Offreg.dll, Microsoft's Offline Registry Library, which is intended for offline hive manipulation during setup or forensics, is how Swarmer resolves this issue. Swarmer disregards Microsoft's warning against using Offreg to circumvent registry security. According to Praetorian, functions like ORCreateHive, OROpenHive, ORCreateKey, ORSetValue, and ORSaveHive enable complete hive construction without Reg* API calls, avoiding Process Monitor, ETW, and the majority of EDR behavioral analytics. Swarmer Implementation and Workflow The workflow of Swarmer is effective: To prevent disk artifacts, export HKCU using either reg export or TrustedSec's reg_query Beacon Object File (BOF).
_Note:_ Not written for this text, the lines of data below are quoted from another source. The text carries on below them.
(** The functions of OpenSSL.  Those that return a pointer or a flag of success are modelled by
    an option or a boolean; [RAND_bytes] returns an integer. *)
Class OpenSSL (W : Type) := {
  mac_ctx : Type;
  evp_ctx : Type;
  RAND_bytes : Z -> W -> Z * list Z * W;
  RAND_add : list Z -> W -> W;
  EVP_MAC_fetch : W -> bool * W;
  EVP_MAC_CTX_new : W -> bool * W;
  EVP_MAC_init : digest -> list Z -> W -> option mac_ctx * W;
  EVP_MAC_update : mac_ctx -> list Z -> W -> option mac_ctx * W;
  EVP_MAC_final_size : mac_ctx -> W -> option Z * W;
  EVP_MAC_final : mac_ctx -> W -> option (list Z) * W;
  PKCS5_PBKDF2_HMAC : digest -> list Z -> list Z -> Z -> Z -> W -> option (list Z) * W;
  EVP_CIPHER_CTX_new : W -> bool * W;
  EVP_CipherInit_mode : Z -> W -> option evp_ctx * W;
  EVP_CIPHER_CTX_set_padding : evp_ctx -> bool -> W -> option evp_ctx * W;
  EVP_CipherInit_key : evp_ctx -> list Z -> list Z -> Z -> W -> option evp_ctx * W;
  EVP_CipherUpdate : evp_ctx -> list Z -> W -> option (evp_ctx * list Z) * W;
  EVP_CipherFinal_ex : evp_ctx -> W -> option (list Z) * W;
  EVP_MD_size : digest -> Z;
  EVP_CIPHER_key_length : Z;
  EVP_CIPHER_iv_length : Z;
  EVP_CIPHER_block_size : Z;
  OpenSSL_version : list Z;
  OBJ_nid2sn_cipher : list Z
}.

Section Provider.
Context {W : Type} {Ossl : OpenSSL W}.

(** The number of active contexts, a global of crypto_openssl.c. *)
Context (openssl_init_count : W -> Z) (set_init_count : Z -> W -> W).

(** The next call is made if the last one succeeded; any failure leads to the label error. *)
Definition andthen {A B} (r : option A * W) (k : A -> W -> option B * W) : option B * W :=
  match r with (Some a, w) => k a w | (None, w) => (None, w) end.

Definition guard {B} (r : bool * W) (k : W -> option B * W) : option B * W :=
  let '(ok, w) := r in if ok then k w else (None, w).

Definition sqlcipher_openssl_add_random (buffer : list Z) (w : W) : Z * W :=
  (SQLITE_OK, RAND_add buffer w).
Make changes to the export, such as adding Run key entries.

Use the startup flags to launch Swarmer: swarmer.exe --startup-key "Updater" --startup-value or swarmer.exe exported.reg NTUSER.MAN. "C:\Path\To\payload.exe" exported.reg NTUSER.MAN. NTUSER.MAN should be dropped into %USERPROFILE%.

Use swarmer.exe --bof --startup-key "Updater" --startup-value "C:\Path\To\payload.exe" bof_output.txt NTUSER.MAN to directly parse BOF output for C2 implants. Swarmer functions as an EXE or PowerShell module and is written in C# for ease of P/Invoke and offline use.Import-Module "swarmer.dll" Convert-RegToHive -InputPath 'exported.reg' -OutputPath 'NTUSER.MAN' A workaround The invalid hive output of ORCreateHive: RegLoadAppOffreg populates the base hive (non-admin) created by KeyW. Platforms with Feature Details Windows 10 or 11 Benefits Low (level of the user) Avoidance No Reg* APIs; optional no-disk Types of BOF Payloads Custom registry mods and run keys Restrictions and Possibilities for Detection Swarmer has caveats: Caveat Impact One-shot Can’t update without admin; profile becomes mandatory, resetting user changes. Login-required Activates only on logout/login; survives reboots.

HKLM access is restricted to HKCU. Cases with edges Test first for potential login corruption. NTUSER is part of detection.Offreg.dll loads in non-standard processes, profile anomalies, or MAN creation outside of enterprise tools.

Execution of the payload during login is still visible; obfuscate it. Defenders should keep an eye out for NTUSER in user profile directories.MAN, baseline usage of Offreg and integrity of the profile upon login. Swarmer draws attention to Windows' historical flaws that predate contemporary EDR. Learn more Features of the security author Consulting services for cybersecurity Software for vulnerability scanning Software for detecting malware Software that prevents cyberattacks Tools for remote access Take advantage of Guide to Hacker Tools Subscription to cybersecurity news Services for penetration testing This revelation empowers blue teams to combat obscure persistence and calls for daily cybersecurity updates from X, LinkedIn, and Windows' dusty corners.

To have your stories featured, get in touch with us.